The Man had sniffed the air – seeking what? Bandobras had wondered – stood up, and bowed gracefully. ‘I cannot tarry,’ he’d said before bending to murmur in his steed’s furry ear. Rising, he’d said, ‘He’ll obey you now.’  

The next thing the hobbit knew, before he could ask even the first of the many questions bubbling to the surface of his mind, Wanderer was gone, having disappeared with almost a hobbit’s skill into the surrounding country.  

***  

‘Limper,’ he tried, looking over his shoulder at the lame horse that slowly followed him.  

The ears did not even twitch. 

‘Gimper,’ Bandobras said next, but the horse only snorted and shook its neat mane, trimmed close, the hobbit suddenly suspected, to keep from catching in branches whilst galloping through woods, pursued by – or perhaps pursuing – ravening goblins.  

Big Men were not Shire-folk but merely visitors from elsewhere. In his scouting for the Master of Greenfields, Bandobras had worked out that the bands of raiding goblins came from somewhere East – was the beast’s departed Rider a goblin hunter of sorts? 

*** 

Oddly enough, when dealing with an incursion of goblins, safety meant travelling by day and hiding by night. A day’s limping journey from where he’d acquired this outsized pony, Bandobras and his companion went to ground as the Sun painted her evening colours on the sky. A tug at the reins and tentative “down” sufficed; the horse folded its legs and lowered itself to the ground. After piling leaves over its back and hindquarters, he settled to a cold meal, not wanting to risk a fire in the rapidly deepening twilight. ‘Dog?’ he said. 

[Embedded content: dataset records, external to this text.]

Definition process_da (events_at : Z → result (list RelayerEvent) string) (h da : Z) (b : BState) :
    BState * result (list CheckedTransaction) ExecutorError :=
  if decide (h ≤ 0) then (b, Err ExecutingGenesisBlock)
  else
    match table_get (mt_table FuelBlocks) (bstorage b) (h - 1) with
    | Err e => (b, Err (ExecutorStorageError e))
    | Ok None => (b, Err PreviousBlockIsNotFound)
    | Ok (Some prev) =>
        let previous_da_height := da_height (application (header prev)) in
        if decide (U64 ≤ previous_da_height) then (b, Err DaHeightExceededItsLimit)
        else
          let s0 := {| da_storage := bstorage b; da_data := bdata b; da_leaves := []; checked_forced_txs := [] |} in
          let '(s, r) := fold_until (process_da_height events_at h) s0 (heights (previous_da_height + 1) da) in
          match r with
          | Err e => ({| bblock := bblock b; bstorage := da_storage s; bdata := da_data s |}, Err e)
          | Ok _ =>
              ({| bblock := bblock b; bstorage := da_storage s;
                  bdata := with_event_inbox_root (ephemeral_root (da_leaves s)) (da_data s) |},
               Ok (checked_forced_txs s))
          end
    end.

Definition get_relayed_txs (h da : Z) (b : BState) : BState * result (list CheckedTransaction) ExecutorError :=
  match get_events ex with
  | Some events_at => process_da events_at h da b
  | None => (b, Ok [])
  end.

Definition process_relayed_tx (coinbase_id : ContractId) (b : BState) (c : CheckedTransaction) : BState :=
  let tx := MaybeChecked c (consensus_parameters_version (p_application (pf_header (bblock b)))) in
  match execute_transaction_and_commit tx RELAYED_GAS_PRICE coinbase_id b with
  | (b, Ok _) => b
  | (b, Err e) =>
      with_bdata (push_event (ForcedTransactionFailed (maybe_checked_id tx)
        (height (p_consensus (pf_header (bblock b)))) (NotExecuted e))) b
  end.

Definition process_relayed_txs (forced : list CheckedTransaction) (coinbase_id : ContractId) (b : BState) : BState :=
  foldl (process_relayed_tx coinbase_id) b forced.

Definition process_l1_txs (coinbase_id : ContractId) (b : BState) : BState * result unit ExecutorError :=
  match get_relayed_txs (height (p_consensus (pf_header (bblock b)))) (da_height (p_application (pf_header (bblock b)))) b with
  | (b, Err e) => (b, Err e)
  | (b, Ok forced) => (process_relayed_txs forced coinbase_id b, Ok ())
  end.

(** ** Transactions of the source *)

Section production.
Context {P : Type} `{!ProductionPorts P}.
Abbreviation Pre := (Preconfirmation Receipt).

(** The outputs a preconfirmation tells of. *)
Definition is_dynamic (o : Output) : bool :=
  match o with
  | OutputChange _ _ _ => true
  | OutputVariable _ amount _ => bool_decide (amount ≠ 0)
  | _ => false
  end.

Definition convert_tx_execution_result_to_preconfirmation (tx : Transaction) (id : TxId)
    (res : TransactionExecutionResult Receipt ProgramState) (h index : Z) : Pre :=
  let pointer := {| block_height := h; tx_index := index |} in
  let outs := omap (λ '(i, o), if is_dynamic o && bool_decide (i ≤ U16)
                               then Some ({| utxo_tx_id := id; output_index := i |}, o) else None)
                (enumerate (tx_outputs tx)) in
  {| pre_tx_id := id;
     pre_status := match res with
                   | Success _ receipts gas fee => PreSuccess pointer gas fee receipts outs
                   | Failed _ receipts gas fee => PreFailure pointer gas fee receipts outs
                   end |}.

(** The production so far; [sent] are the preconfirmations not yet sent. *)
Record PState := { pb : BState; pports : P; psent : list Pre }.

Definition remaining_gas (b : BState) : Z := sat_sub (block_gas_limit params) (used_gas (bdata b)).
Definition remaining_size (b : BState) : Z :=
  sat_sub (Z.min (block_transaction_size_limit params) U32) (used_size (bdata b)).
Definition remaining_count (b : BState) : Z := sat_sub max_tx_count (xtx_count (bdata b)).

(** The next transactions of the source, as many as fit. *)
Definition next_batch (b : BState) (p : P) : list MaybeCheckedTransaction * P :=
  let '(l, p) := next_transactions (remaining_gas b) (remaining_count b) (remaining_size b) p in
  (take (Z.to_nat (remaining_count b)) l, p).

(** The preconfirmation of what happened to a transaction. *)
Definition preconfirmation_of (id : TxId) (index : Z) (b : BState) (r : result unit ExecutorError) : option Pre :=
  match r with
  | Err e => Some {| pre_tx_id := id; pre_status := PreSqueezedOut e id |}
  | Ok _ =>
      st ← last (xtx_status (bdata b));
      tx ← last (pf_transactions (bblock b));
      Some (convert_tx_execution_result_to_preconfirmation tx id (status_result st)
              (height (p_consensus (pf_header (bblock b)))) index)
  end.
Class FuelVmLaws : Prop := {
  basic_result h p tx c : into_checked_basic h p tx = Ok c → is_fresh p tx c;
  basic_strip h p tx tx' :
    strip_tx tx = strip_tx tx' → is_ok (into_checked_basic h p tx) = is_ok (into_checked_basic h p tx');
  basic_later h0 h p t :
    h0 ≤ h ≤ expiration t → is_ok (into_checked_basic h0 p (TxChargeable t)) = true →
    is_ok (into_checked_basic h p (TxChargeable t)) = true;
  reusable_result h p v tx c :
    into_checked_reusable_memory h p v tx = Ok c → unchecked c = tx ∧ checked_id c = tx_id (params_chain_id p) tx;
  tx_id_strip chain tx tx' : strip_tx tx = strip_tx tx' → tx_id chain tx = tx_id chain tx';
  predicates_result p sys v c c' : check_predicates p sys v c = Ok c' → c' = with_predicates c;
  predicates_checked p sys v c : ck_predicates c = true → check_predicates p sys v c = Ok c;
  predicates_strip p sys v c c' :
    strip (ck_tx c) = strip (ck_tx c') → ck_predicates c = ck_predicates c' →
    is_ok (check_predicates p sys v c) = is_ok (check_predicates p sys v c');
  signatures_result chain c c' : check_signatures chain c = Ok c' → c' = with_signatures c;
  signatures_checked chain c : ck_signatures c = true → check_signatures chain c = Ok c;
  signatures_strip chain c c' :
    strip (ck_tx c) = strip (ck_tx c') → ck_signatures c = ck_signatures c' →
    is_ok (check_signatures chain c) = is_ok (check_signatures chain c');
  ready_strip p price h c c' r :
    strip (ck_tx c) = strip (ck_tx c') → into_ready p price h c = Ok r →
    ∃ r', into_ready p price h c' = Ok r' ∧ ∀ sys dry, transact p price sys dry r = transact p price sys dry r';
  transact_keeps p price h c r sys dry :
    into_ready p price h c = Ok r →
    vm_returns (λ o, ∀ res, o = Ok res → strip_gas (vm_tx res) = strip_gas (ck_tx c)) (transact p price sys dry r);
  transact_gas p price h c r sys dry :
    into_ready p price h c = Ok r →
    vm_returns (λ o, ∀ res, o = Ok res → 0 ≤ script_gas (vm_receipts res) ≤ max_gas p (ck_tx c) - min_gas p (ck_tx c))
      (transact p price sys dry r);
  min_gas_nonneg p t : 0 ≤ min_gas p t;
  min_gas_strip p t t' : strip t = strip t' → min_gas p t = min_gas p t';
  transact_blobs {S} `{!KeyValueInspect S} vm p price sys dry r (t t' : InMemoryTransaction S) reads reads' o :
    vm_run ser_consensus_parameters de_consensus_parameters vm (transact p price sys dry r) t reads = (t', reads', o) →
    blobs_kept (view_of t) (view_of t');
}.

(** What the source promises of a checked transaction: it was checked with these parameters,
    at a height that is not above that of the block, and the checks it is marked with were made;
    the predicates see nothing of the storage but blobs, which the database had. *)
Record honest_check (p : ConsensusParameters) (sys : bool) (h : Z) (db : View.t) (c : Checked Chargeable) : Prop := {
  hc_id : ck_id c = tx_id (params_chain_id p) (TxChargeable (ck_tx c));
  hc_basic : ∃ h0, h0 ≤ h ∧ is_ok (into_checked_basic h0 p (TxChargeable (ck_tx c))) = true;
  hc_gas : ck_max_gas c = max_gas p (ck_tx c);
  hc_predicates v :
    ck_predicates c = true → blobs_kept db v →
    is_ok (check_predicates p sys v (Build_Checked (ck_tx c) (ck_id c) (ck_max_gas c) false (ck_signatures c))) = true;
  hc_signatures :
    ck_signatures c = true →
    is_ok (check_signatures (params_chain_id p)
      (Build_Checked (ck_tx c) (ck_id c) (ck_max_gas c) (ck_predicates c) false)) = true;
}.

(** Checked transactions of other versions are checked again. *)
Definition honest (p : ConsensusParameters) (sys : bool) (h version : Z) (db : View.t) (tx : MaybeCheckedTransaction) : Prop :=
  match tx with
  | MaybeChecked (CheckedChargeable c) v =>
      ck_id c = tx_id (params_chain_id p) (TxChargeable (ck_tx c)) ∧ (v = version → honest_check p sys h db c)
  | _ => True
  end.
End laws.
Arguments FuelVmLaws Signature {FV ChainCrypto0 BlockCodecs0}.

(** ** Stripped transactions *)

Lemma strip_predicate_gas i i' : strip_input i = strip_input i' → predicate_gas_used i = predicate_gas_used i'.
Proof. destruct i, i'; simpl; congruence. Qed.

Lemma strip_inputs_gas (l l' : list Input) :
  strip_input <$> l = strip_input <$> l' → predicate_gas_used <$> l = predicate_gas_used <$> l'.
Proof.
  revert l'. induction l as [|i l IH]; intros [|i' l']; simpl; [done..|]. intros [= Hi Hl].
  f_equal; [by apply strip_predicate_gas|by apply IH].
Qed.

(** The gas of the predicates is put back. *)
Lemma restore_gas id (l0 l l' : list Input) :
  no_gas <$> (strip_input <$> l) = no_gas <$> (strip_input <$> l0) →
  update_input_used_gas (predicate_gas_used <$> l0) id l = Ok l' → strip_input <$> l' = strip_input <$> l0.
Proof.
  revert l l'. induction l0 as [|i0 l0 IH]; intros [|i l] l'; [by intros _ [= <-]|done|done|].
  cbn [fmap list_fmap update_input_used_gas]. intros [= Hi Hl].
  intros Hu. apply result_bind_ok in Hu as (i' & Hi' & (l1 & Hl1 & [= <-])%result_bind_ok).
  cbn [fmap list_fmap]. f_equal; [|by eapply IH]. clear -Hi Hi'.
  destruct i0, i; simpl in *; try done; injection Hi' as <-; simpl; unfold with_coin_pointer in *; congruence.
Qed.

The horse paid him no heed. 

***  

‘Two more days to Greenfields,’ he told the beast next morning as they walked, ‘though without your help, I’d ha’ made it in one.’ He studied its gait and nodded. ‘You’re better today,’ he said. ‘What shall we call you, then? Walker? Strider?’ 

The horse whuffled at him, then lowered its head to snatch some grass. ‘Very hobbity of you to be always eating,’ he said, ‘Like a tween: we ought to call you Bottomless Pit.’ Then he shuddered, thinking of his father’s mines, and his narrow escape that had driven him to seek the open skies of the North-lands. 

***  

‘Slow Coach?’ Bandobras tried, but the horse snorted softly, tossed its head, then lowered its face to hobbit level and shoved at him with its nose. ‘No,’ he agreed, ‘I can’t say I would care for that, either.’ All the while they kept walking towards settled hobbit territory, foot by foot closer to safety. Relative safety, anyhow. The goblins were growing bolder. 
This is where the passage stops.